A guerra dos mundos
A guerra dos mundos
João Pedro Vieira *
Anthony Pagden
Worlds at War: The 2,500-Year Struggle between East and West
Oxford,
Oxford University Press,
2008, xxvi + 548 páginas
[tradução portuguesa nas Edições 70]
O PASSADO À LUZ DO PRESENTE
A violência das reacções do mundo islâmico à influência ocidental motivou, nas
últimas décadas, um crescente interesse pelas relações entre Ocidente e
Oriente. A equação das relações entre o Ocidente e o Oriente especificamente
islâmico tem dominado essa linha de investigação, acompanhada menos
frequentemente pela indagação das raízes históricas profundas de um conflito
reconhecidamente estrutural e mais antigo que a própria Europa e o islão.
Anthony Pagden, professor em Ciência e História Política na Universidade da
Califórnia, é um dos autores que mais recentemente contribuiu para o
conhecimento da densidade histórica desse conflito, mergulhando muito para além
dos horizontes históricos habitualmente examinados. Em Worlds at War, Pagden
procura traçar as origens longínquas e a evolução, tanto autêntica como
fictícia, do antagonismo civilizacional entre Ocidente e Oriente. Ao longo dos
seus doze capítulos, Pagden procura também ensaiar e fundamentar respostas a
questões-chave actuais como a superioridade do desenvolvimento socioeconómico
ocidental, a evolução política e económica divergente entre Ocidente e islão,
ou ainda o fracasso genérico da democracia nos países islâmicos do Médio
Oriente. O autor assume explicitamente uma posição ocidental e salienta a
vertente também ela ocidental desse relacionamento, expressando claramente a
sua convicção nos efeitos genericamente benéficos das realizações do Ocidente
secular ' «People live longer lives; they live freer lives, they may even live
happier lives»(p. 458).
A documentação da vasta rede de processos históricos que daí assoma é
suplementada por vinte e uma ilustrações, que individualizam grandes figuras e
acontecimentos de dimensão real ou mítica ilustrativos do conflito entre
Ocidente e Oriente, e cinco mapas, que vão apresentando o ponto de situação
geopolítico desse confronto, passando pelas suas fases mais significativas.

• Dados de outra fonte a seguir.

(* ===== verification/Layout.v ===== *)
(** * The repository layout ([rv-maven-types/src/layout.rs])

    The path of an artifact file and of a metadata file, and the test for a
    mutable snapshot path. *)

From Stdlib Require Import Ascii String.
From stdpp Require Import base list strings gmap.
From S2P Require Import Prelude Str Version Component Coordinates Snapshot.

#[local] Set Warnings "-clear-no-such-hyp".

Definition slash : ascii := "/"%char.

Definition artifact_path_from_parts
    (group artifact dir_version file_version extension : str) (classifier : option str) : str :=
  let group_path := replace_char dot slash group in
  let filename :=
    match classifier with
    | Some classifier =>
      artifact ++ $"-" ++ file_version ++ $"-" ++ classifier ++ $"." ++ extension
    | None => artifact ++ $"-" ++ file_version ++ $"." ++ extension
    end in
  group_path ++ $"/" ++ artifact ++ $"/" ++ dir_version ++ $"/" ++ filename.

Definition artifact_path (coord : ArtifactCoord.t) (dir_version file_version : str) : str :=
  artifact_path_from_parts (Gav.group (ArtifactCoord.gav coord))
    (Gav.artifact (ArtifactCoord.gav coord)) dir_version file_version
    (ArtifactCoord.extension coord) (ArtifactCoord.classifier coord).

Definition metadata_path (group artifact : str) (version : option str) : str :=
  let group_path := replace_char dot slash group in
  match version with
  | Some version =>
    group_path ++ $"/" ++ artifact ++ $"/" ++ version ++ $"/maven-metadata.xml"
  | None => group_path ++ $"/" ++ artifact ++ $"/maven-metadata.xml"
  end.

Definition is_mutable_snapshot_path (path : str) : bool :=
  match reverse (split slash path) with
  | file :: version :: artifact :: _ =>
    resolves_through_snapshot_metadata version
    && is_some_and (starts_with_char (one_of ["."; "-"]%char))
         (file ← strip_prefix artifact file;
          file ← strip_prefix $"-" file;
          strip_prefix version file)
  | _ => false
  end.

(** ** The segments of a path *)

Definition suffix_of (extension : str) (classifier : option str) : str :=
  match classifier with
  | Some classifier => $"-" ++ classifier ++ $"." ++ extension
  | None => $"." ++ extension
  end.

Definition file_name (artifact file_version extension : str) (classifier : option str) : str :=
  artifact ++ $"-" ++ file_version ++ suffix_of extension classifier.

Lemma split_replace c a b s :
  c = b -> b ∉ s -> split c (replace_char a b s) = split a s.
Proof.
  intros ->. induction s as [|x s IH]; [done|]. intros [Hx Hs]%not_elem_of_cons.
  cbn [replace_char map split]. fold (replace_char a b s). rewrite IH by done.
  destruct (decide (x = a)) as [->|Hxa]; [by rewrite decide_True|].
  by rewrite decide_False by congruence.
Qed.

(** The directories of a group, and the segments that follow. *)
Lemma split_path g rest :
  slash ∉ g -> Forall (fun p => slash ∉ p) rest -> rest <> [] ->
  split slash (replace_char dot slash g ++ [slash] ++ join [slash] rest)
  = split dot g ++ rest.
Proof.
  intros Hg Hrest Hne.
  rewrite <-(join_split slash (replace_char dot slash g)).
  rewrite (split_replace slash dot slash g eq_refl Hg).
  assert (Forall (fun p => slash ∉ p) (split dot g)) as Hs.
  { apply Forall_forall. intros p Hp Hin. apply Hg. by eapply split_elem. }
  pose proof (split_nonempty dot g) as Hnd. revert Hs Hnd. generalize (split dot g).
  intros l. induction l as [|p l IH]; intros Hl Hnl; [done|].
  apply Forall_cons in Hl as [Hp Hl]. destruct l as [|q l].
  - cbn [join app]. by rewrite split_app, split_join.
  - rewrite join_cons, <-!app_assoc. cbn [app] in IH |- *. rewrite split_app by done.
    by rewrite IH.
Qed.

Section Paths.
Context (c : ArtifactCoord.t) (dirv filev : str).
Context (Hc : key_ok c) (Hdir : component_ok VersionField dirv)
  (Hfile : component_ok VersionField filev).

Definition file_of : str :=
  file_name (Gav.artifact (ArtifactCoord.gav c)) filev
    (ArtifactCoord.extension c) (ArtifactCoord.classifier c).

Lemma ok_no_slash f v : component_ok f v -> slash ∉ v.
Proof. intros H. by apply ok_safe in H as (_ & _ & _ & ? & _). Qed.
Lemma ok_no_backslash f v : component_ok f v -> "\"%char ∉ v.
Proof. intros H. by apply ok_safe in H as (_ & _ & _ & _ & ?). Qed.

Lemma suffix_free x :
  x ∉ ArtifactCoord.extension c -> from_option (fun k => x ∉ k) True (ArtifactCoord.classifier c) ->
  x <> "-"%char -> x <> "."%char ->
  x ∉ suffix_of (ArtifactCoord.extension c) (ArtifactCoord.classifier c).
Proof.
  intros He Hk H1 H2. unfold suffix_of. destruct (ArtifactCoord.classifier c) as [k|]; cbn in *;
    rewrite ?elem_of_cons, ?elem_of_app, ?elem_of_cons; naive_solver.
Qed.

Lemma file_of_free x :
  (forall f v, component_ok f v -> x ∉ v) -> x <> "-"%char -> x <> "."%char -> x ∉ file_of.
Proof.
  intros Hx H1 H2. destruct Hc as [[_ Ha _] He Hk]. unfold file_of, file_name.
  assert (x ∉ suffix_of (ArtifactCoord.extension c) (ArtifactCoord.classifier c)) as Hs.
  { apply suffix_free; eauto. destruct (ArtifactCoord.classifier c); cbn in *; eauto. }
  apply Hx in Ha. apply Hx in Hfile. cbn. rewrite !elem_of_app, elem_of_cons, elem_of_app.
  naive_solver.
Qed.

Lemma artifact_path_segments :
  split slash (artifact_path c dirv filev)
  = split dot (Gav.group (ArtifactCoord.gav c))
    ++ [Gav.artifact (ArtifactCoord.gav c); dirv; file_of].
Proof.
  destruct Hc as [[Hg Ha Hv] He Hk].
  rewrite <-split_path; [|by eapply ok_no_slash| |done].
  - unfold artifact_path, artifact_path_from_parts, file_of, file_name, suffix_of.
    destruct (ArtifactCoord.classifier c); cbn [join]; by rewrite <-?app_assoc.
  - repeat (apply Forall_cons; split); [by eapply ok_no_slash..| |by apply Forall_nil].
    apply file_of_free; [apply ok_no_slash|done..].
Qed.

Lemma file_of_safe : safe_segment file_of.
Proof.
  destruct Hc as [[_ Ha _] _ _]. pose proof (ok_nonempty _ _ Ha) as Hne.
  assert (forall s, length s <= 2 -> file_of <> s) as Hlong.
  { intros s Hs <-. unfold file_of, file_name in Hs. revert Hs.
    pose proof (ok_nonempty _ _ Hfile). destruct (Gav.artifact _), filev; try done.
    cbn. rewrite !length_app. cbn. rewrite length_app. lia. }
  split; [by apply (Hlong []); cbn; lia|]. repeat split.
  - apply Hlong. cbn. lia.
  - apply Hlong. cbn. lia.
  - apply file_of_free; [apply ok_no_slash|done..].
  - apply file_of_free; [apply ok_no_backslash|done..].
Qed.
End Paths.

(** the path of a validated coordinate, in whatever version directory,
    consists of segments that each name a plain entry: none is empty, [.] or
    [..], and none holds a separator, so the path stays below the directory it is
    joined to. *)
Theorem artifact_path_safe c dirv filev :
  ArtifactCoord.validate c = Ok tt ->
  validate_coordinate_component VersionField dirv = Ok tt ->
  validate_coordinate_component VersionField filev = Ok tt ->
  Forall safe_segment (split slash (artifact_path c dirv filev)).
Proof.
  intros Hc%key_validate_Ok Hd%validate_Ok Hf%validate_Ok.
  rewrite artifact_path_segments by done. pose proof Hc as [[Hg Ha _] _ _].
  apply Forall_app. split; [by apply group_pieces_safe|].
  repeat (apply Forall_cons; split); [by eapply ok_safe..| |by apply Forall_nil].
  by apply file_of_safe.
Qed.

Lemma artifact_path_safe_witness :
  let c := ArtifactCoord.new $"com.example" $"demo" $"1.0-SNAPSHOT" $"jar" (Some $"tests") in
  artifact_path c $"1.0-SNAPSHOT" $"1.0-20240101.010101-7"
    = $"com/example/demo/1.0-SNAPSHOT/demo-1.0-20240101.010101-7-tests.jar" /\
  Forall safe_segment (split slash (artifact_path c $"1.0-SNAPSHOT" $"1.0-20240101.010101-7")).
Proof. split; [by vm_compute|]. apply artifact_path_safe; by vm_compute. Defined.

(** What two equal suffixes say when no classifier has a dot. *)
Lemma suffix_of_inj e e' k k' :
  from_option (fun k => dot ∉ k) True k -> from_option (fun k => dot ∉ k) True k' ->
  suffix_of e k = suffix_of e' k' -> e = e' /\ k = k'.
Proof.
  intros Hk Hk' E. apply (f_equal (split_once dot)) in E. unfold suffix_of in E.
  destruct k as [k|], k' as [k'|]; cbn [from_option] in *.
  all: repeat match type of E with
    | context [split_once dot ($"-" ++ ?k ++ $"." ++ ?e)] =>
      rewrite (proj2 (split_once_Some dot ($"-" ++ k ++ $"." ++ e) ($"-" ++ k) e)) in E
        by (split; [done|cbn; rewrite elem_of_cons; intros [?|?]; done])
    | context [split_once dot ($"." ++ ?e)] =>
      change (split_once dot ($"." ++ e)) with (Some (@nil ascii, e)) in E
    end; naive_solver.
Qed.

Lemma app_three {A} (l l' : list A) a b c a' b' c' :
  l ++ [a; b; c] = l' ++ [a'; b'; c'] -> l = l' /\ a = a' /\ b = b' /\ c = c'.
Proof. intros E. apply app_inj_2 in E as [-> E]; [naive_solver|done]. Qed.

(** a path names one group, artifact and version, and, among classifiers
    without a dot, one file: the layout gives no two such files one path. *)
Theorem artifact_path_injective c d :
  ArtifactCoord.validate c = Ok tt -> ArtifactCoord.validate d = Ok tt ->
  let v := Gav.version (ArtifactCoord.gav c) in
  let w := Gav.version (ArtifactCoord.gav d) in
  artifact_path c v v = artifact_path d w w ->
  ArtifactCoord.gav c = ArtifactCoord.gav d /\
  (from_option (fun k => dot ∉ k) True (ArtifactCoord.classifier c) ->
   from_option (fun k => dot ∉ k) True (ArtifactCoord.classifier d) -> c = d).
Proof.
  intros Hc%key_validate_Ok Hd%key_validate_Ok v w E.
  apply (f_equal (split slash)) in E.
  rewrite !artifact_path_segments in E by (done || apply Hc || apply Hd).
  apply app_three in E as (Eg & Ea & Ev & Ef).
  apply (f_equal (join [dot])) in Eg. rewrite !join_split in Eg.
  assert (ArtifactCoord.gav c = ArtifactCoord.gav d) as Egav.
  { subst v w. destruct (ArtifactCoord.gav c), (ArtifactCoord.gav d). cbn in *. congruence. }
  split; [done|]. intros Kc Kd. unfold file_of, file_name in Ef. rewrite Ea, Ev in Ef.
  do 3 apply app_inv_head in Ef. apply suffix_of_inj in Ef as [Ee Ek]; [|done..].
  destruct c, d. cbn in *. congruence.
Qed.

Lemma artifact_path_injective_witness :
  let c := ArtifactCoord.new $"g.h" $"a" $"1.0" $"tar.gz" (Some $"bin") in
  let d := ArtifactCoord.new $"g.h" $"a" $"1.0" $"tar.gz" (Some $"bin") in
  ArtifactCoord.gav c = ArtifactCoord.gav d.
Proof. apply artifact_path_injective; by vm_compute. Defined.

(** With dots in a classifier two valid files share a path, as in Maven. *)
Example dotted_classifier_shares_path :
  let c := ArtifactCoord.new $"g" $"a" $"1.0" $"gz" (Some $"bin.tar") in
  let d := ArtifactCoord.new $"g" $"a" $"1.0" $"tar.gz" (Some $"bin") in
  is_ok (ArtifactCoord.validate c) = true /\ is_ok (ArtifactCoord.validate d) = true /\
  artifact_path c $"1.0" $"1.0" = artifact_path d $"1.0" $"1.0".
Proof. by vm_compute. Qed.

Lemma suffix_starts e k :
  starts_with_char (one_of ["."; "-"]%char) (suffix_of e k) = true.
Proof. by destruct k. Qed.

Lemma mutable_path_parts c dirv filev :
  key_ok c -> component_ok VersionField dirv -> component_ok VersionField filev ->
  is_mutable_snapshot_path (artifact_path c dirv filev)
  = resolves_through_snapshot_metadata dirv
    && is_some_and (starts_with_char (one_of ["."; "-"]%char))
         (strip_prefix dirv (filev ++ suffix_of (ArtifactCoord.extension c)
                                       (ArtifactCoord.classifier c))).
Proof.
  intros Hc Hd Hf. unfold is_mutable_snapshot_path.
  rewrite artifact_path_segments, reverse_app by done. cbn [reverse app rev_append].
  unfold file_of, file_name. change (reverse [?a; ?b; ?d]) with [d; b; a].
  cbn [app]. by rewrite strip_prefix_app.
Qed.

Lemma strip_prefix_common p a b : strip_prefix (p ++ a) (p ++ b) = strip_prefix a b.
Proof. induction p as [|x p IH]; [done|]. cbn. by rewrite decide_True. Qed.

(** Among the files of a snapshot directory, [is_mutable_snapshot_path] picks
    the mutable ones: a file named with the directory's version counts exactly
    when that version is resolved through snapshot metadata, and a file named
    with a resolved timestamp never does, whatever its classifier. *)
Lemma mutable_snapshot_path_spec c v :
  ArtifactCoord.validate c = Ok tt ->
  validate_coordinate_component VersionField v = Ok tt ->
  is_mutable_snapshot_path (artifact_path c v v) = resolves_through_snapshot_metadata v /\
  (forall s file, stamp_ok s -> SnapshotStamp.resolved_version s v = Some file ->
     validate_coordinate_component VersionField file = Ok tt ->
     is_mutable_snapshot_path (artifact_path c v file) = false).
Proof.
  intros Hc%key_validate_Ok Hv%validate_Ok. split.
  - rewrite mutable_path_parts, strip_prefix_app by done. cbn [is_some_and].
    by rewrite suffix_starts, andb_true_r.
  - intros s file [Ht _] Hr Hf%validate_Ok. rewrite mutable_path_parts by done.
    apply timestamp_shape in Ht as (_ & _ & t & r & Et & Hd).
    unfold SnapshotStamp.resolved_version, timestamped_snapshot_version in Hr.
    destruct (strip_suffix SNAPSHOT v) as [base|] eqn:Ev; [|done].
    apply strip_suffix_Some in Ev. rewrite Ev in *.
    cbn [mbind option_bind] in Hr. injection Hr as <-. rewrite Et, <-!app_assoc.
    rewrite strip_prefix_common. cbn [app strip_prefix SNAPSHOT list_ascii_of_string].
    rewrite decide_False by (intros <-; done). apply andb_false_r.
Qed.

Lemma mutable_snapshot_path_spec_witness :
  let c := ArtifactCoord.new $"g" $"a" $"1.0-SNAPSHOT" $"jar" (Some $"tests") in
  is_mutable_snapshot_path (artifact_path c $"1.0-SNAPSHOT" $"1.0-SNAPSHOT") = true.
Proof.
  etransitivity; [apply mutable_snapshot_path_spec; by vm_compute|by vm_compute].
Defined.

DESFIANDO AS MALHAS DE UM LONGO ANTAGONISMO
No prefácio ao estudo, Pagden lança o tema do antagonismo entre Ocidente e
Oriente através do fenómeno da globalização. De facto, é altamente
significativo que o esbatimento das fronteiras físicas e culturais a nível
mundial não tenha resultado no desvanecimento progressivo desse conflito
profundo, cujas origens se intersectam com as próprias origens da Europa e da
civilização ocidental. Embora os limites entre os blocos civilizacionais se
tenham sempre mostrado fluidos e a identidade dos protagonistas se tenha
transformado ao longo do percurso, as fronteiras então definidas mantêm-se
ainda hoje perfeitamente operantes.
Se a primeira definição dessas fronteiras remonta aos neo-assírios, coube a
Heródoto a identificação de dois complexos civilizacionais distintos, com
antecedentes míticos no Rapto de Europa e na Guerra de Tróia. Para Heródoto e
toda a tradição intelectual grega e latina (e posteriormente ocidental), a
diferença fundamental entre Ocidente e Oriente residia na civilização, com a
sua cultura e os seus valores, e na forma de organização política: era, em
suma, a diferença entre a virtude e o vício, a liberdade e a escravidão. As
Guerras Pérsicas tiveram uma importância fulcral na configuração primitiva do
conflito, representando o primeiro choque entre duas «civilizações» em formação
e a primeira tentativa, fracassada, de unificação entre Europa e Ásia.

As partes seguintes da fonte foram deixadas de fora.